Good teaching cannot be reduced to technique; good teaching comes from the identity and integrity of the teacher (Palmer, 1998).

A community of inquiry is a distinct personal and public search for deep learning, meaning and understanding. In online community, new roles are necessitated by the nature of the communication which compels students to assume greater responsibility for, and control over, their learning. Given this enhanced communication; “each form of transport not only carries, but translates and transforms the sender, the receiver and the message” (McLuhan, 1995, p. 90). In addition to onlinedness (Hughes, 2004), a collaborative learning community necessitates the adoption of personal responsibility and shared control. This goes to the heart of an online learning community; a significant shift from the transmission of information in the lecture hall and the passive role of students. Note the dual change in responsibility and role for both teachers and students; they move both to inquiry-based teaching and learning and to virtual environments with unique perceptions, actions and interactions. It is this exponential difference in online communities of inquiry that shapes the new role for faculty teaching online – we come back to this notion often in the following discussion.

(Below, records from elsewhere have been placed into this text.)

(* ===== verification/Cortex.v ===== *)
(** * Cycle timers (hal/rhs_hal_cortex/rhs_hal_cortex.c)

    Timers and busy waits on the free-running 32-bit cycle counter [DWT->CYCCNT], as on
    every part but the STM32G0B1 (see [CortexInit]). The counter and the clock rate are the parameter [Dwt]. *)

From S2P Require Import Prelude.

Class Dwt (D : Type) := {
  CYCCNT : D -> Z * D;
  (** The clock in Hz; a global that clock setup writes. *)
  SystemCoreClock : D -> Z
}.

Record RHSHalCortexTimer := mkTimer { timer_start : Z; timer_value : Z }.

Section operations.
Context {D : Type} `{Dwt D}.

Definition RHS_HAL_CORTEX_INSTRUCTIONS_PER_MICROSECOND (d : D) : Z := SystemCoreClock d / 1000000.

(** The division by a clock under 1 MHz is undefined. *)
Definition timeout_fits (timeout_us : Z) : M D unit :=
  per ← gets RHS_HAL_CORTEX_INSTRUCTIONS_PER_MICROSECOND;
  if per =? 0 then fault else rhs_assert (timeout_us <? (2 ^ 32 - 1) / per).

Definition rhs_hal_cortex_timer_get (timeout_us : Z) : M D RHSHalCortexTimer :=
  _ ← timeout_fits timeout_us;
  start ← call CYCCNT;
  per ← gets RHS_HAL_CORTEX_INSTRUCTIONS_PER_MICROSECOND;
  mret (mkTimer start (u32 (per * timeout_us))).

Definition rhs_hal_cortex_timer_is_expired (t : RHSHalCortexTimer) : M D bool :=
  c ← call CYCCNT;
  mret (negb (u32 (c - timer_start t) <? timer_value t)).

Fixpoint rhs_hal_cortex_timer_wait (fuel : nat) (t : RHSHalCortexTimer) : M D unit :=
  match fuel with
  | O => hang
  | S fuel => expired ← rhs_hal_cortex_timer_is_expired t; if expired : bool then mret tt else rhs_hal_cortex_timer_wait fuel t
  end.

Definition rhs_hal_cortex_delay_us (fuel : nat) (microseconds : Z) : M D unit :=
  _ ← timeout_fits microseconds;
  start ← call CYCCNT;
  per ← gets RHS_HAL_CORTEX_INSTRUCTIONS_PER_MICROSECOND;
  rhs_hal_cortex_timer_wait fuel (mkTimer start (u32 (per * microseconds))).
End operations.

(** ** The counter

    [time] counts cycles without wrapping. Reading the counter takes a cycle at least, and
    [gap], which bounds what may pass between two of the program's accesses, at most. *)

Class DwtLaws (D : Type) `{Dwt D} := {
  time : D -> Z;
  gap : Z;
  clock_hz : Z;
  gap_pos : 0 < gap;
  clock_spec d : SystemCoreClock d = clock_hz;
  cyccnt_spec d : let '(c, d') := CYCCNT d in c = u32 (time d) /\ time d < time d' <= time d + gap
}.

Section properties.
Context {D : Type} `{DwtLaws D}.

(** Cycles per microsecond, and the cycles of a timer of so many microseconds. *)
Definition per_us : Z := clock_hz / 1000000.
Definition timer_cycles (timeout_us : Z) : Z := per_us * timeout_us.

(** The timeouts the timers are made for: they pass the check, and a wait that notices
    [slack] later is still within the counter's range. *)
Definition good_timeout (timeout_us slack : Z) : Prop :=
  0 < per_us /\ 0 <= timeout_us < (2 ^ 32 - 1) / per_us /\ timer_cycles timeout_us + slack < 2 ^ 32.

(** [start] is when the timer was made. *)
Definition timer_at (start timeout_us : Z) : RHSHalCortexTimer := mkTimer (u32 start) (timer_cycles timeout_us).

Lemma timer_get_spec timeout_us slack (d : D) : good_timeout timeout_us slack -> 0 <= slack ->
  runs (rhs_hal_cortex_timer_get timeout_us) d (fun t d' =>
    d' = snd (CYCCNT d) /\ t = timer_at (time d) timeout_us).
Proof.
  intros (Hper & Hus & Hfit) Hs. unfold rhs_hal_cortex_timer_get, timeout_fits.
  apply runs_bind, runs_bind. eexists _, d. split; [done|].
  unfold RHS_HAL_CORTEX_INSTRUCTIONS_PER_MICROSECOND. rewrite clock_spec. fold per_us.
  destruct (Z.eqb_spec per_us 0); [lia|]. unfold rhs_assert.
  destruct (Z.ltb_spec timeout_us ((2 ^ 32 - 1) / per_us)); [|lia]. apply runs_ret.
  apply runs_bind, runs_call. pose proof (cyccnt_spec d) as Hc. destruct (CYCCNT d) as [c d'].
  destruct Hc as (-> & _). apply runs_bind. eexists _, d'. split; [done|]. apply runs_ret. split; [done|].
  rewrite clock_spec. fold per_us. fold (timer_cycles timeout_us). unfold timer_at.
  assert (0 <= timer_cycles timeout_us) by (apply Z.mul_nonneg_nonneg; lia). by rewrite (u32_small (timer_cycles timeout_us)) by lia.
Qed.

(** [within start us k d]: the time is between [start] and [k] gaps after the timer's end. *)
Definition within (start us k : Z) (d : D) : Prop := start <= time d <= start + timer_cycles us + k * gap.

Lemma within_weaken start us k k' d : within start us k d -> k <= k' -> within start us k' d.
Proof. unfold within. pose proof gap_pos. nia. Qed.

Lemma is_expired_spec start us slack k (d : D) :
  good_timeout us (slack * gap) -> 0 <= k < slack -> within start us k d ->
  runs (rhs_hal_cortex_timer_is_expired (timer_at start us)) d (fun expired d' =>
    d' = snd (CYCCNT d) /\ time d < time d' /\ within start us (k + 1) d' /\
    (expired = false -> within start us 1 d')).
Proof.
  intros (Hper & Hus & Hfit) Hk Hw. apply runs_bind, runs_call. pose proof (cyccnt_spec d) as Hc.
  destruct (CYCCNT d) as [c d']. destruct Hc as (-> & Ht). apply runs_ret. split; [done|]. split; [lia|].
  unfold within in *. pose proof gap_pos. split; [nia|]. cbn [timer_at timer_start timer_value].
  assert (u32 (u32 (time d) - u32 start) = time d - start) as ->.
  { unfold u32. rewrite <- Zminus_mod. apply Z.mod_small. unfold timer_cycles in *. nia. }
  destruct (Z.ltb_spec (time d - start) (timer_cycles us)); cbn [negb]; [|done]. intros _. lia.
Qed.
(** *** Loops under a timer

    [late] gaps are more than enough for a driver's code to notice that its timer has expired;
    [enough] is fuel for all the cycles until then. *)
Definition late : Z := 64.
Definition enough (start us : Z) (f : nat) (d : D) : Prop := start + timer_cycles us + late * gap < time d + Z.of_nat f.
(** Timeouts in milliseconds that the timer can measure, with fuel for all of their cycles. *)
Definition good_ms (fuel : nat) (timeout : Z) : Prop :=
  good_timeout (u32 (timeout * 1000)) (late * gap) /\
  timer_cycles (u32 (timeout * 1000)) + late * gap < Z.of_nat fuel.

Lemma timer_run {A} fuel timeout (m : RHSHalCortexTimer -> M D A) (P : A -> D -> Prop) d :
  good_ms fuel timeout ->
  (let start := time d in let us := u32 (timeout * 1000) in let i := snd (CYCCNT d) in
   good_timeout us (late * gap) -> within start us 1 i -> enough start us fuel i -> runs (m (timer_at start us)) i P) ->
  runs (timer ← rhs_hal_cortex_timer_get (u32 (timeout * 1000)); m timer) d P.
Proof.
  intros (Hgood & Hfuel) Hm. pose proof gap_pos as Hgap.
  apply runs_bind. eapply runs_mono; [apply (timer_get_spec _ _ _ Hgood); unfold late; lia|].
  intros t i (-> & ->). pose proof (cyccnt_spec d) as Hc. cbn zeta in Hm. destruct (CYCCNT d) as [c i]. destruct Hc as (_ & Ht). cbn [snd] in *.
  assert (0 <= timer_cycles (u32 (timeout * 1000))).
  { destruct Hgood as (? & ? & ?). apply Z.mul_nonneg_nonneg; lia. }
  apply Hm; [done|unfold within; lia|unfold enough; lia].
Qed.
End properties.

The role change required to integrate new teaching technology into the role of faculty is unequivocally linked to the pedagogical requirements embedded in creating a community of inquiry – online, face-to-face or both. The perceived space, and transition process, available to move new teaching strategies into the current role of faculty in higher education rests on one hand with faculty themselves and in the other in the context in which faculty work. This chapter considers both.